◆ What to do:
From the line with "Definition renderShape (w" through the line with "Definition phone_mobile : JsString", repeat the entries verbatim, both end lines included, and add nothing.

◆ Extracted records:
(** ** The status shown in preview mode *)

(** X15. The status that [image_tester] shows ([confidence > 0.35]) agrees
    with the threshold gate of [process_single_image] for every category of
    [ANIMAL_CATEGORIES] except ["bird"] and ["lion_cub"]. For ["bird"]
    (threshold 0.4) the preview accepts whatever the gate accepts, and more:
    0.38 is shown as accepted and then rejected. For ["lion_cub"] (threshold
    0.3) the gate accepts whatever the preview accepts, and more: 0.32 is
    shown as rejected and then accepted. *)
Theorem X15_preview_status_and_gate (category : string) (c : Q) :
  In category (Dict.keys ANIMAL_CATEGORIES) ->
  (category <> "bird" -> category <> "lion_cub" ->
   preview_accepted c = accepts (Some category) c)
  /\ (accepts (Some "bird") c = true -> preview_accepted c = true)
  /\ (preview_accepted c = true -> accepts (Some "lion_cub") c = true)
  /\ (preview_accepted (38 # 100) = true
      /\ accepts (Some "bird") (38 # 100) = false)
  /\ (preview_accepted (32 # 100) = false
      /\ accepts (Some "lion_cub") (32 # 100) = true).
Proof.
  intros Hin. split; [|split; [|split; [|split; split; reflexivity]]].
  - intros Hb Hl. simpl in Hin.
    repeat (destruct Hin as [<-|Hin]; [reflexivity || congruence|]).
    destruct Hin.
  - unfold accepts, preview_accepted. cbn [truthy String.eqb negb andb].
    rewrite !Qgt_bool_iff.
    change (threshold_for (Some "bird")) with (4 # 10). lra.
  - unfold accepts, preview_accepted. cbn [truthy String.eqb negb andb].
    rewrite !Qgt_bool_iff.
    change (threshold_for (Some "lion_cub")) with (3 # 10). lra.
Qed.

Lemma X15_preview_witness :
  (("zebra" : string) <> "bird" -> ("zebra" : string) <> "lion_cub" ->
   preview_accepted (1 # 2) = accepts (Some "zebra") (1 # 2))
  /\ (accepts (Some "bird") (1 # 2) = true -> preview_accepted (1 # 2) = true)
  /\ (preview_accepted (1 # 2) = true ->
      accepts (Some "lion_cub") (1 # 2) = true)
  /\ (preview_accepted (38 # 100) = true
      /\ accepts (Some "bird") (38 # 100) = false)
  /\ (preview_accepted (32 # 100) = false
      /\ accepts (Some "lion_cub") (32 # 100) = true).
Proof.
  apply (X15_preview_status_and_gate "zebra" (1 # 2)).
  simpl. do 5 right. left. reflexivity.
Defined.

(** ** The happy path *)

(** X16. When the three classifiers answer, [_predict_animal] pools all
    their predictions, every augmented image of every model with the same
    weight, in the order resnet, efficient, dense, and aggregates the pooled
    list; the state of the processor is not touched. *)
Theorem X16_predictions_of_all_models_are_pooled
    (w : World) (img_path : Path) (st : State)
    (resnet efficient dense : list (list Prediction)) :
  predict_rows w "resnet" img_path = Returned resnet ->
  predict_rows w "efficient" img_path = Returned efficient ->
  predict_rows w "dense" img_path = Returned dense ->
  _predict_animal w img_path st =
  (aggregate (animal_categories (self st))
     (List.concat resnet ++ List.concat efficient ++ List.concat dense),
   st).
Proof.
  intros H1 H2 H3. rewrite predict_animal_eq.
  unfold predict_animal_body, animal_models. cbn [run_models].
  rewrite H1. cbn [and_then]. rewrite H2. cbn [and_then].
  rewrite H3. cbn [and_then app]. now rewrite <- app_assoc.
Qed.

Lemma X16_pooled_witness :
  let w := world_of lion_rows river_row in
  _predict_animal w sample_image init =
  (aggregate (animal_categories (self init))
     (List.concat (lion_rows "resnet") ++ List.concat (lion_rows "efficient")
        ++ List.concat (lion_rows "dense")),
   init).
Proof.
  apply (X16_predictions_of_all_models_are_pooled
           (world_of lion_rows river_row) sample_image init
           (lion_rows "resnet") (lion_rows "efficient") (lion_rows "dense"));
    reflexivity.
Defined.

(** X17. When the backup succeeds, the gate accepts and the rename
    succeeds, the record has [success = True] and no error, and the new name
    is the animal, the landscape features joined by underscores (or
    ["general"]), the date, the counter after its increment on four digits
    and the lower-cased extension, joined by underscores; the file stays in
    its directory. The calls made are, in this order, the backup copy, the
    metadata with the features joined by [", "], and the rename. *)
Theorem X17_accepted_image_is_tagged_and_renamed
    (w : World) (img_path : Path) (st : State)
    (animal_name : string) (c : Q) :
  copy2 w img_path = Returned tt ->
  fst (_predict_animal w img_path st) = (Some animal_name, c) ->
  accepts (Some animal_name) c = true ->
  (forall new_path, rename w img_path new_path = Returned tt) ->
  let features := fst (_predict_landscape w img_path st) in
  let new_name :=
    (animal_name ++ "_" ++ landscape_string "_" features ++ "_" ++ today w
       ++ "_" ++ Str.format_04d (S (processed_count (self st)))
       ++ Str.lower (suffix img_path))%string in
  let new_path := mkPath (parent img_path) new_name
                    (Str.lower (suffix img_path)) in
  process_single_image w img_path st =
  (mkResults (name img_path) true (Some new_name) (Some animal_name)
     (Some c) (Some features) None,
   mkState
     (mkProcessor (S (processed_count (self st)))
        (animal_categories (self st)) (landscape_categories (self st)))
     (Rename img_path new_path
      :: InsertExif img_path animal_name c (landscape_string ", " features)
           (now_iso w)
      :: CopyToBackup img_path :: calls st)).
Proof.
  intros Hc Hp Ha Hr features new_name new_path.
  rewrite (process_accepted w img_path st (Some animal_name) c Hc Hp Ha).
  cbv zeta. rewrite Hr. reflexivity.
Qed.

Lemma X17_accepted_witness :
  let w := world_of lion_rows river_row in
  process_single_image w sample_image init =
  (mkResults "IMG_0001.JPG" true (Some "lion_river_valley_20240131_0001.jpg")
     (Some "lion") (Some (9 # 10)) (Some ["river"; "valley"]) None,
   mkState
     (mkProcessor 1 ANIMAL_CATEGORIES LANDSCAPE_CATEGORIES)
     [Rename sample_image
        (mkPath "safari" "lion_river_valley_20240131_0001.jpg" ".jpg");
      InsertExif sample_image "lion" (9 # 10) "river, valley"
        "2024-01-31T12:00:00";
      CopyToBackup sample_image]).
Proof.
  apply (X17_accepted_image_is_tagged_and_renamed
           (world_of lion_rows river_row) sample_image init "lion" (9 # 10)).
  - reflexivity.
  - vm_compute. reflexivity.
  - vm_compute. reflexivity.
  - intros new_path. reflexivity.
Defined.
(** At most one call that shows the data or an error, and exactly one
    when the page has the data container. *)
Definition shownOk (w : World) (shown : list UiEvent) : Prop :=
  (shown = [] /\ dataContainerPresent w = false)
  \/ exists X, shown = [X] /\ isRegionCall X = true.

(** What a render appends to the trace: the calls of a render, then at
    most one call that shows a region. *)
Definition renderShape (w : World) (quiet shown : list UiEvent) : Prop :=
  forallb isRenderCall quiet = true /\ shownOk w shown.

End Spec.

(** Sample inputs. *)
Module Sample.

Definition phone_mobile : JsString := lit "21987654321".
Definition phone_landline : JsString := lit "2134567890".
Definition phone_masked : JsString := lit "(21) 98765-4321".
Definition name_Ana : JsString := lit "Ana".
Definition name_A1 : JsString := lit "A1".
(** "Jānis", with U+0101 (a with macron). *)
Definition name_Janis : JsString := lit "J" ++ [0x101%N] ++ lit "nis".

Definition url_rio : JsString := lit "https://example.com/images/rio.png".
Definition url_rio_thumb : JsString := lit "https://files.baserow.io/thumb/rio.png".
Definition url_rio_original : JsString := lit "https://files.baserow.io/rio.png".

(** The Image array of a record with one attachment. *)
Definition attachment_rio : JsValue :=
  JArr [JObj [(lit "url", JStr url_rio_original);
              (lit "thumbnails",
               JObj [(lit "card_cover", JObj [(lit "url", JStr url_rio_thumb)])])]].

(** A record whose direct image URL carries a leading blank. *)
Definition record_paddedUrl : list (JsString * JsValue) :=
  [(lit "id", JNum 1);
   (lit "Name_pt_br", JStr (lit "Rio de Janeiro"));
   (lit "Description_pt_br", JStr (lit "Passeio"));
   (lit "Image URL", JStr ([32%N] ++ url_rio));
   (lit "Image", attachment_rio)].

(** A record with a direct image URL and an attachment. *)
Definition record_rio : list (JsString * JsValue) :=
  [(lit "id", JNum 1);
   (lit "Name_pt_br", JStr (lit "Rio de Janeiro"));
   (lit "Name_en_us", JStr (lit "Rio"));
   (lit "Description_pt_br", JStr (lit "Passeio"));
   (lit "Description_en_us", JStr (lit "Tour"));
   (lit "Image URL", JStr url_rio);
   (lit "Image", attachment_rio)].
Lemma POST_statuses_witness :
  (exists response,
     DescribeScene.POST Examples.post_null [] = (Normal response, []) /\
     DescribeScene.response_status response = 500%Z) /\
  DescribeScene.POST Examples.post_without_image [] =
  (Normal {| DescribeScene.response_status := 400;
             DescribeScene.response_body := Obj [("error", Str "No image data provided.")] |},
   []) /\
  (exists response requested,
     DescribeScene.POST Examples.post_rate_limited [] = (Normal response, [requested]) /\
     DescribeScene.response_status response = 429%Z) /\
  (exists response requested,
     DescribeScene.POST Examples.post_unknown_status [] = (Normal response, [requested]) /\
     DescribeScene.response_status response = 500%Z).
Proof.
  assert (Hk0 : key_configured (E := IntegerEngine.engine) Examples.post_null).
  { exists "sk-test"%string. split; [reflexivity | discriminate]. }
  assert (Hk1 : key_configured (E := IntegerEngine.engine) Examples.post_without_image).
  { exists "sk-test"%string. split; [reflexivity | discriminate]. }
  assert (Hk2 : key_configured (E := IntegerEngine.engine) Examples.post_rate_limited).
  { exists "sk-test"%string. split; [reflexivity | discriminate]. }
  assert (Hk3 : key_configured (E := IntegerEngine.engine) Examples.post_unknown_status).
  { exists "sk-test"%string. split; [reflexivity | discriminate]. }
  split; [|split; [|split]].
  - exact (proj1 (POST_statuses (E := IntegerEngine.engine) Examples.post_null Null
                    Hk0 eq_refl) eq_refl).
  - destruct (proj2 (POST_statuses (E := IntegerEngine.engine) Examples.post_without_image
                       (Obj [("prompt", Str "What is this?")]) Hk1 eq_refl) eq_refl)
      as (image & prompt & Himage & _ & H400 & _).
    injection Himage as <-. exact (H400 eq_refl).
  - destruct (proj2 (POST_statuses (E := IntegerEngine.engine) Examples.post_rate_limited
                       (Obj [("image_data_url", Str "data:image/jpeg;base64,/9j/4AAQ")])
                       Hk2 eq_refl) eq_refl)
      as (image & prompt & Himage & _ & _ & Hup).
    injection Himage as <-.
    destruct (Hup eq_refl Examples.rate_limited _ eq_refl eq_refl eq_refl)
      as (response & Hrun & Hstatus).
    exists response. eexists. split; [exact Hrun | exact Hstatus].
  - destruct (proj2 (POST_statuses (E := IntegerEngine.engine) Examples.post_unknown_status
                       (Obj [("image_data_url", Str "data:image/jpeg;base64,/9j/4AAQ")])
                       Hk3 eq_refl) eq_refl)
      as (image & prompt & Himage & _ & _ & Hup).
    injection Himage as <-.
    destruct (Hup eq_refl Examples.unknown_status _ eq_refl eq_refl eq_refl)
      as (response & Hrun & Hstatus).
    exists response. eexists. split; [exact Hrun | exact Hstatus].
Defined.
(** Without a failure, the pulse is the seven calls in order. *)
Lemma pulse_once_normal pin_num for_seconds b :
  pulse_once no_failure pin_num for_seconds b =
  (Ok tt,
   {| warnings := false; bcm_mode := true; channels := ∅;
      calls := calls b ++
        [Setwarnings false; SetmodeBCM; SetupOut pin_num;
         Output pin_num true; Sleep for_seconds; Output pin_num false;
         Cleanup] |}).
Proof.
  destruct b as [w m chs cs].
  unfold pulse_once, pin_pulser, try_finally, pulse_pin, bind,
    GPIO_setwarnings, GPIO_setmode_BCM, GPIO_setup_OUT, GPIO_output, sleep,
    GPIO_cleanup, invoke, no_failure.
  cbn [log_call set_warnings set_bcm set_channels
       warnings bcm_mode channels calls].
  rewrite lookup_insert_eq.
  cbn [log_call set_warnings set_bcm set_channels
       warnings bcm_mode channels calls].
  rewrite lookup_insert_eq.
  cbn [log_call set_warnings set_bcm set_channels
       warnings bcm_mode channels calls].
  cbv [log_call set_warnings set_bcm set_channels
       warnings bcm_mode channels calls].
  rewrite <- !(assoc_L (++)). reflexivity.
Qed.

(** While the program sleeps, the line is asserted. *)
Lemma line_on_during_sleep pin_num b :
  let m := GPIO_setup_OUT no_failure pin_num >>>
           GPIO_output no_failure pin_num true in
  (m b).1 = Ok tt ∧ line_on (m b).2 pin_num = true.
Proof.
  destruct b as [w m chs cs].
  unfold bind, GPIO_setup_OUT, GPIO_output, invoke, no_failure, line_on.
  cbn [log_call set_channels warnings bcm_mode channels calls].
  rewrite lookup_insert_eq.
  cbn [log_call set_channels warnings bcm_mode channels calls fst snd].
  rewrite lookup_insert_eq. split; reflexivity.
Qed.

(** C9. The pulse leaves the control line off on normal return and on
    failure.  Without a failure the line is set up, driven on, held for the
    duration, driven off and released.  Whatever fails, and whatever the
    body of the [with] statement is, the last call made is the cleanup, and
    the line is released unless that very call is the one that failed. *)
Theorem pulse_leaves_line_off {A} (raises : nat → bool) (pin_num : Z)
    (for_seconds : float) (body : (float → M unit) → M A) (b : board) :
  pulse_once no_failure pin_num for_seconds b =
    (Ok tt,
     {| warnings := false; bcm_mode := true; channels := ∅;
        calls := calls b ++
          [Setwarnings false; SetmodeBCM; SetupOut pin_num;
           Output pin_num true; Sleep for_seconds; Output pin_num false;
           Cleanup] |})
  ∧ line_on (pulse_once no_failure pin_num for_seconds b).2 pin_num = false
  ∧ (let '(r, b') := pulse_once raises pin_num for_seconds b in
     last (calls b') = Some Cleanup
     ∧ (line_on b' pin_num = false
        ∨ r = Raise (LibraryFailure (pred (length (calls b'))))))
  ∧ (let '(r, b') := pin_pulser raises pin_num body b in
     last (calls b') = Some Cleanup
     ∧ (line_on b' pin_num = false
        ∨ r = Raise (LibraryFailure (pred (length (calls b')))))).
Proof.
  split; [apply pulse_once_normal|].
  split; [rewrite pulse_once_normal; apply line_on_released; reflexivity|].
  split.
  - unfold pulse_once, pin_pulser.
    match goal with
    | |- context [try_finally ?m _ _] =>
        pose proof (try_finally_cleanup raises m b) as Hfin
    end.
    destruct (try_finally _ _ b) as [r b'].
    destruct Hfin as [Hlast [Hrel | Hfail]]; (split; [exact Hlast|]).
    + left. apply line_on_released, Hrel.
    + right. exact Hfail.
  - unfold pin_pulser.
    match goal with
    | |- context [try_finally ?m _ _] =>
        pose proof (try_finally_cleanup raises m b) as Hfin
    end.
    destruct (try_finally _ _ b) as [r b'].
    destruct Hfin as [Hlast [Hrel | Hfail]]; (split; [exact Hlast|]).
    + left. apply line_on_released, Hrel.
    + right. exact Hfail.
Qed.

(** The sleep is interrupted while the line is on: the line is released. *)
Example pulse_interrupted_during_sleep :
  pulse_once (fails_at 4) 21 2 fresh_board =
  (Raise (LibraryFailure 4),
   {| warnings := false; bcm_mode := true; channels := ∅;
      calls := [Setwarnings false; SetmodeBCM; SetupOut 21; Output 21 true;
                Sleep 2; Cleanup] |}).
Proof. reflexivity. Qed.

End PulseGpioPinFacts.

(** ** Runs of the loop *)

Section Runs.

Import Trace.

Variable self : config.

Lemma iterations_app verdicts later st :
  iterations self (verdicts ++ later) st =
  (final_state self later (final_state self verdicts st),
   (iterations self verdicts st).2
     ++ (iterations self later (final_state self verdicts st)).2).
Proof.
  revert st. induction verdicts as [|up rest IH]; intros st.
  - unfold final_state. cbn [iterations app fst snd].
    destruct (iterations self later st); reflexivity.
  - cbn [app]. rewrite !iterations_cons, final_state_cons.
    unfold final_state at 1. rewrite !IH. reflexivity.
Qed.

Lemma final_state_app verdicts later st :
  final_state self (verdicts ++ later) st =
  final_state self later (final_state self verdicts st).
Proof. unfold final_state at 1. rewrite iterations_app. reflexivity. Qed.

Lemma trace_of_app verdicts later st :
  trace_of self (verdicts ++ later) st =
  trace_of self verdicts st
    ++ trace_of self later (final_state self verdicts st).
Proof.
  unfold trace_of. rewrite iterations_app. cbn [snd].
  rewrite map_app, concat_app. reflexivity.
Qed.

Lemma pulses_app (t1 t2 : list event) :
  pulses (t1 ++ t2) = (pulses t1 + pulses t2)%nat.
Proof. unfold pulses. rewrite filter_app, length_app. reflexivity. Qed.

(** The counter never goes below zero. *)
Lemma loop_body_count_nonneg up st :
  0 ≤ reboot_count st → 0 ≤ reboot_count (loop_body self up st).1.
Proof.
  intros Hst. unfold loop_body.
  repeat match goal with
         | |- context [if ?c then _ else _] => destruct c
         end; simpl; lia.
Qed.

Lemma final_state_count_nonneg verdicts st :
  0 ≤ reboot_count st → 0 ≤ reboot_count (final_state self verdicts st).
Proof.
  apply (final_state_invariant self (λ st, 0 ≤ reboot_count st)).
  intros up st0. apply loop_body_count_nonneg.
Qed.

(** An up verdict brings any state with a counter of at least zero back to
    the initial state. *)
Lemma loop_body_up_initial st :
  0 ≤ reboot_count st → (loop_body self true st).1 = initial_state.
Proof.
  intros Hst. rewrite loop_body_up.
  destruct st as [count flag]; simpl in *.
  destruct (Z.ltb_spec 0 count); simpl; [reflexivity|].
  destruct flag; simpl; [reflexivity|].
  unfold initial_state. f_equal. lia.
Qed.

(** After a down verdict there is something for an up verdict to clear. *)
Lemma loop_body_down_needs_recovery st :
  0 ≤ reboot_count st → needs_recovery (loop_body self false st).1 = true.
Proof.
  intros Hst. unfold needs_recovery, loop_body.
  destruct ((0 <? reboot_limit self)
            && (reboot_limit self <=? reboot_count st)); simpl.
  - reflexivity.
  - apply orb_true_iff. left. apply Z.ltb_lt. lia.
Qed.

(** X1. An up verdict forgets the past: whatever was observed before it, the
    loop goes on from the initial state. *)
Theorem up_verdict_resets_run verdicts later :
  final_state self (verdicts ++ true :: later) initial_state
    = final_state self later initial_state
  ∧ trace_of self (verdicts ++ true :: later) initial_state
    = trace_of self (verdicts ++ [true]) initial_state
        ++ trace_of self later initial_state.
Proof.
  assert (Hup : final_state self (verdicts ++ [true]) initial_state
                = initial_state).
  { rewrite final_state_app, final_state_cons, final_state_nil.
    apply loop_body_up_initial, final_state_count_nonneg. done. }
  replace (verdicts ++ true :: later) with ((verdicts ++ [true]) ++ later)
    by (rewrite <- (assoc_L (++)); reflexivity).
  rewrite final_state_app, trace_of_app, Hup. split; reflexivity.
Qed.

(** X2. Every iteration sleeps exactly once, and only an iteration on a down
    verdict can pulse the relay, once: a run sleeps as many times as there
    are verdicts and pulses at most as many times as there are down
    verdicts. *)
Theorem run_sleeps_and_pulses verdicts st :
  sleeps (trace_of self verdicts st) = length verdicts
  ∧ (pulses (trace_of self verdicts st) ≤ length (filter negb verdicts))%nat.
Proof.
  revert st. induction verdicts as [|up rest IH]; intros st.
  - split; reflexivity.
  - rewrite trace_of_cons, pulses_app. unfold sleeps in *.
    rewrite filter_app, length_app.
    destruct (IH (loop_body self up st).1) as [-> Hpulses].
    assert (Hone : length (filter is_sleep (loop_body self up st).2) = 1%nat
                   ∧ (pulses (loop_body self up st).2
                      ≤ if up then 0 else 1)%nat).
    { destruct up; unfold loop_body;
        repeat match goal with
               | |- context [if ?c then _ else _] => destruct c
               end; split; first [reflexivity | vm_compute; lia]. }
    destruct Hone as [-> Hone]. split; [reflexivity|].
    destruct up.
    + rewrite filter_cons_False by (simpl; tauto). lia.
    + rewrite filter_cons_True by (simpl; tauto). simpl length. lia.
Qed.

(** X3. With a positive limit, the attempt numbers the run logs are between
    1 and the limit. *)
Theorem attempt_numbers_bounded verdicts flag :
  0 < reboot_limit self →
  Forall (λ n, 1 ≤ n ≤ reboot_limit self)
    (attempt_numbers
       (trace_of self verdicts
          {| reboot_count := 0; reboots_reached_limit := flag |})).
Proof.
  intros Hpos.
  assert (Hgen : ∀ st, 0 ≤ reboot_count st ≤ reboot_limit self →
            Forall (λ n, 1 ≤ n ≤ reboot_limit self)
              (attempt_numbers (trace_of self verdicts st)));
    [|apply Hgen; simpl; lia].
  induction verdicts as [|up rest IH]; intros st Hst; [constructor|].
  rewrite trace_of_cons. unfold attempt_numbers in *.
  rewrite omap_app. apply Forall_app. split.
  - destruct up.
    + rewrite loop_body_up.
      destruct ((0 <? reboot_count st) || reboots_reached_limit st);
        constructor.
    + destruct (Z.le_gt_cases (reboot_limit self) (reboot_count st)).
      * rewrite loop_body_limit by done. constructor.
      * rewrite loop_body_reboot by lia. repeat constructor; simpl; lia.
  - apply IH, loop_body_preserves_bound; assumption.
Qed.

(** X4. The run logs that the network is back up once for every up verdict
    that comes right after a down verdict, and at no other time. *)
Theorem back_up_logged_on_recovery verdicts :
  back_up_logs (trace_of self verdicts initial_state)
  = recoveries false verdicts.
Proof.
  assert (Hgen : ∀ st, 0 ≤ reboot_count st →
            back_up_logs (trace_of self verdicts st)
            = recoveries (needs_recovery st) verdicts);
    [|apply (Hgen initial_state); done].
  induction verdicts as [|up rest IH]; intros st Hst; [reflexivity|].
  rewrite trace_of_cons. unfold back_up_logs in *.
  rewrite filter_app, length_app.
  rewrite IH by (apply loop_body_count_nonneg, Hst).
  cbn [recoveries]. destruct up.
  - rewrite loop_body_up_initial by done.
    rewrite loop_body_up. fold (needs_recovery st).
    destruct (needs_recovery st); reflexivity.
  - rewrite loop_body_down_needs_recovery by done.
    unfold loop_body.
    destruct ((0 <? reboot_limit self)
              && (reboot_limit self <=? reboot_count st)); reflexivity.
Qed.

End Runs.

Import Trace.

Lemma attempt_numbers_bounded_default :
  Forall (λ n, 1 ≤ n ≤ reboot_limit default_config)
    (attempt_numbers
       (trace_of default_config [false; false; false; false; false; true]
          {| reboot_count := 0; reboots_reached_limit := false |})).
Proof.
  apply (attempt_numbers_bounded default_config
           [false; false; false; false; false; true] false).
  simpl. unfold REBOOT_LIMIT. lia.
Defined.

(** ** A lasting outage *)

Section Outage.

Variable self : config.
Hypothesis limit_positive : 0 < reboot_limit self.

(** Below the limit, [m] down verdicts are [m] reboot attempts. *)
Lemma downs_below_limit (m : nat) count flag :
  0 ≤ count → count + Z.of_nat m ≤ reboot_limit self →
  final_state self (replicate m false)
    {| reboot_count := count; reboots_reached_limit := flag |}
    = {| reboot_count := count + Z.of_nat m; reboots_reached_limit := flag |}
  ∧ pulses (trace_of self (replicate m false)
              {| reboot_count := count; reboots_reached_limit := flag |}) = m.
Proof.
  revert count. induction m as [|m IH]; intros count Hcount Hlim.
  - split; [|reflexivity]. rewrite final_state_nil. f_equal. lia.
  - cbn [replicate].
    rewrite final_state_cons, trace_of_cons, pulses_app.
    rewrite loop_body_reboot by (simpl; lia). cbn [fst snd reboot_count
      reboots_reached_limit].
    destruct (IH (count + 1)) as [-> ->]; [lia..|].
    split; [f_equal; lia | reflexivity].
Qed.

(** As many attempts as the limit allows, then the backoff. *)
Lemma outage_cycle flag :
  let limit := Z.to_nat (reboot_limit self) in
  final_state self (replicate (S limit) false)
    {| reboot_count := 0; reboots_reached_limit := flag |}
    = {| reboot_count := 0; reboots_reached_limit := true |}
  ∧ pulses (trace_of self (replicate (S limit) false)
              {| reboot_count := 0; reboots_reached_limit := flag |})
    = limit.
Proof.
  intros limit. rewrite replicate_S_end.
  rewrite final_state_app, trace_of_app, pulses_app.
  destruct (downs_below_limit limit 0 flag) as [-> ->]; [lia..|].
  rewrite final_state_cons, final_state_nil, trace_of_cons, trace_of_nil.
  rewrite loop_body_limit by (simpl; lia).
  split; [reflexivity|]. cbn [snd]. rewrite app_nil_r.
  change (pulses _) with 0%nat. lia.
Qed.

◆ Response:
Definition renderShape (w : World) (quiet shown : list UiEvent) : Prop :=
  forallb isRenderCall quiet = true /\ shownOk w shown.

End Spec.

(** Sample inputs. *)
Module Sample.

Definition phone_mobile : JsString := lit "21987654321".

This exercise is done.